Avoiding Suicide Alone Should Not Be The Standard of Care
Once a suicide has been successfully averted, it is not the end of the story (for the seriously mentally ill) it is only the beginning. The desire to end one’s life derives from intractable psychic pain from which the victim believes there is no method of escape but death. Preventing individuals with mental illness from committing suicide is a necessary and laudable advocacy. But there is a vast gulf between not committing suicide and attaining some quality of life. The mere act of remaining alive is not the logical progression to an acceptable quality of life.
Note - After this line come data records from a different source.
(** [fit_unit(unit_df, **kwargs)] for an instance of order [order];
    [points] is the keyword handed on to [extract_fit] (5 when absent). *)
Definition fit_unit (polyfit : polyfit_fn) (order : Z) (unit_df : unit_df)
    (points : Z) : traced PolyFit.event fit_table :=
  match unit_df with
  | [] => ([], Raise IndexError)       (* unit_df.iloc[0] *)
  | unit_meta :: _ =>
      let unit_id := unit_id unit_meta in
      let clusters := clusters unit_df in
      unit_fit <~
        (if (1 <? length clusters)%nat then
           tmapM (fun label =>
                    let fit_id := (unit_id ++ "-" ++ str_of_Z label)%string in
                    cluster_fit polyfit order points fit_id
                      (List.filter (fun p => cluster p =? label) unit_df))
                 clusters
         else
           cluster_fit <~
             cluster_fit polyfit order points unit_id
               (List.filter (fun p => 0 <=? cluster p) unit_df) ;;
           tret [cluster_fit]) ;;
      ([], set_meta (meta unit_meta) unit_fit)
  end.

(** What fitting does to the outside: the events of [extract_fit] and the
    files written. *)
Inductive effect : Type :=
| Fit_event (e : PolyFit.event)
| To_csv (out_file : string) (group_fits : fit_table)
| To_json (out_file : string) (group_fits : fit_table).

Definition lift_events {A : Type} (m : traced PolyFit.event A)
  : traced effect A :=
  (map Fit_event (fst m), snd m).

(** [fit_group(group_type, out_file=None, **kwargs)]: [group] is what
    [f[group_type].unit_dfs] yields.  The index of the table returned is
    named [unit_id]. *)
Definition fit_group (polyfit : polyfit_fn) (order : Z)
    (group : list (string * unit_df)) (out_file : option string) (points : Z)
  : traced effect fit_table :=
  group_fits <~
    tmapM (fun u => lift_events (fit_unit polyfit order (snd u) points))
          group ;;
  group_fits <~ ([], pd_concat group_fits) ;;
  match out_file with
  | None | Some EmptyString => tret group_fits
  | Some out_file =>
      if ends_with ".csv" out_file then
        ([To_csv out_file group_fits], Ok group_fits)
      else if ends_with ".json" out_file then
        ([To_json out_file group_fits], Ok group_fits)
      else ([], Raise ValueError)
  end.

(** [fit_all(out_dir, **kwargs)]: [store] lists the group types of the
    filtered file with their units. *)
Definition fit_all (polyfit : polyfit_fn) (order : Z)
    (store : list (string * list (string * unit_df))) (out_dir : string)
    (points : Z) : traced effect unit :=
  _ <~ tmapM (fun g =>
                let out_path := (fst g ++ "_fits.csv")%string in
                let out_path := path_join out_dir out_path in
                fit_group polyfit order (snd g) (Some out_path) points)
             store ;;
  tret tt.

End PolyFits.

(* ================================================================== *)
(** * Vocabulary of the properties and example data *)

(** ['load_{:}'.format(i)] *)
Definition load_label (i : Z) : string := "load_" ++ str_of_Z i.

(** The claim of C2 in its own words: the residual degrees of freedom of a
    fit of degree [order] through the load array, and the number of
    distinct loads. *)
Definition residual_dof (load : list fval) (order : Z) : Z :=
  Z.of_nat (length load) - (order + 1).

Fixpoint distinct (l : list fval) : list fval :=
  match l with
  | [] => []
  | x :: t => x :: List.filter (fun y => negb (fval_eqb x y)) (distinct t)
  end.

(** Five loads and their heat rates. *)
Definition five_loads : list fval := map of_Z [1; 2; 3; 4; 5].
Definition five_heat_rates : list fval := map of_Z [10; 8; 7; 8; 10].

(** The labels of the load samples from two points on. *)
Definition load_index (points : Z) : list string :=
  "load_min" :: map load_label (py_range 2 points) ++ ["load_max"].

(** The layout of an accepted fit row in the words of C6: the coefficients
    [a_order .. a_0], the load samples between the two bounds, the
    heat-rate samples, the summed load and the minimum-generation
    fraction. *)
Definition claimed_labels (order points : Z) : list string :=
  map (fun i => "a" ++ str_of_Z i)%string (rev (py_range 0 (order + 1)))
  ++ load_index points
  ++ PolyFit.hr_labels (load_index points)
  ++ ["total_load"; "min_gen_perc"].

(** Sum, mean and variance (the square of the standard deviation, with
    divisor n) of a population of rationals. *)
Definition Qsum (l : list Q) : Q := fold_left Qplus l 0%Q.

Definition Qmean (l : list Q) : Q :=
  (Qsum l / inject_Z (Z.of_nat (length l)))%Q.

Definition Qvar (l : list Q) : Q :=
  Qmean (map (fun x => (x - Qmean l) * (x - Qmean l))%Q l).





(** A Series of finite minima as [_min_hr_filter] receives it. *)
Definition as_floats (min_hr : list (cell * Q)) : list (cell * fval) :=
  map (fun p => (fst p, Fin (snd p))) min_hr.


(** Four units with minima 6, 6, 30 and 30. *)
Definition four_minima : list (cell * Q) :=
  [(CStr "a", 6%Q); (CStr "b", 6%Q); (CStr "c", 30%Q); (CStr "d", 30%Q)].

Definition float_cell (c : cell) : bool :=
  match c with
  | CFloat _ => true
  | CStr _ => false
  end.

(** The columns that [_get_hr_min] reads as numbers. *)
Definition numeric_col (c : string) : bool :=
  prefix "a" c || String.eqb c "load_min" || String.eqb c "load_max".

Definition has_col (name : string) (s : Series) : bool :=
  existsb (fun cv => String.eqb (fst cv) name) s.

(** A row of a fit table: floats in the coefficient columns and the two
    bounds, and the columns [a0], [load_min] and [load_max] are there. *)
Definition series_ok (s : Series) : bool :=
  forallb (fun cv => negb (numeric_col (fst cv)) || float_cell (snd cv)) s
  && has_col "a0" s && has_col "load_min" s && has_col "load_max" s.

Definition row_ok (cols : list string) (r : list cell) : bool :=
  Nat.eqb (length r) (length cols) && series_ok (combine cols r).

(** A fit table as [PolyFit] writes it: a [unit_id] column and well-formed
    rows, one cell per column. *)
Definition fit_table_ok (df : DataFrame) : bool :=
  existsb (String.eqb "unit_id") (columns df)
  && forallb (row_ok (columns df)) (rows df).

Definition indexed_ok (ix : Indexed) : bool :=
  forallb (fun r => row_ok (icolumns ix) (snd r)) (irows ix).

(** The minimum heat rate of a row, None when there is none. *)
Definition hr_min_of (unit : Series) : option fval :=
  match FitFilter._get_hr_min unit 100 with
  | Ok r => r
  | Raise _ => None
  end.

(** The minima of the rows, with their index labels. *)
Definition row_minima (ix : Indexed) : list (cell * option fval) :=
  map (fun r => (fst r, hr_min_of (combine (icolumns ix) (snd r)))) (irows ix).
For those with serious mental illness, there is a continuous need to manage the feelings of helplessness and hopelessness that are the precursor to a suicide attempt. With that in mind, the pieces of legislation that perhaps require our greatest support are those that adequately address the one issue that continues to plague those suffering from serious mental illness the most. That issue is limited access to care. This manifest itself in a multitude of ways from long wait times to be taken on by a new psychiatrist, to the lack of coordination of care that can often occur between psycho-pharmacologist (those that prescribe and manage drugs) and psychotherapists (those who provide non-pharmaceutical based treatments), to the imperfect and ineffectual nature of those pharmaceuticals (for example, about half of those receiving anti-depressant treatment achieve remission) and finally and perhaps most importantly inadequate or completely lacking insurance coverage to pay for all the treatments mentioned. With full implementation of the Patient Protection and Affordable Care Act in 2014, new requirements with an Essential Health Benefit will hopefully ensure coverage of mental health services is indeed at parity. Medicaid expansion bills passed at the state level may prove to have the greatest impact in providing remedy to these problems related to insurance coverage. Ultimately monitoring for and enforcement of compliance will be key if the spirit of the legislation is to be achieved.
The Few and The Violent
For those with the greatest desire to keep their condition well-managed and achieve compliance these obstacles can be insurmountable. Consider then, the minority within this 5% who are non-compliant, often psychotic patients with the greatest propensity for violence. They lack any motivation to receive treatment, manage their illness let alone stave off the psychosis which serves as the primary precursor to violence. In these times of federal budgetary austerity, there may be greater public health value in training that encourages a more accurate understanding of civil liberties and appropriately mandating violence preventing treatments. Keeping this small population of non-compliant, violent patients in treatment (even if against their will) is utilitarian. It may do the most to save lives and prevent more incidences like Sandy Hook Elementary School, an Aurora movie theater, Virginia Tech and the nameless victims like my brother Carey Hughley, III who have died at the hands of such patients. I was persuaded by DJ Jaffe, a dedicated advocate for those with serious mental illness, Founder and diligent Editor of MentalIllness.org brings whose more critical analysis of S689 prompted me to re-examine my own views formed after reading the Time Is Now. The thesis of his argument is that none of the initiatives outlined in the Time Is Now as translated into proposed policy in the form of S689 provides violence prevention intervention to the group of individuals most at risk of committing that violence. I encourage everyone to take a look, decide for themselves than contact their local congressman, perhaps a better piece of legislation can be crafted in committee on the House side and survive reconciliation.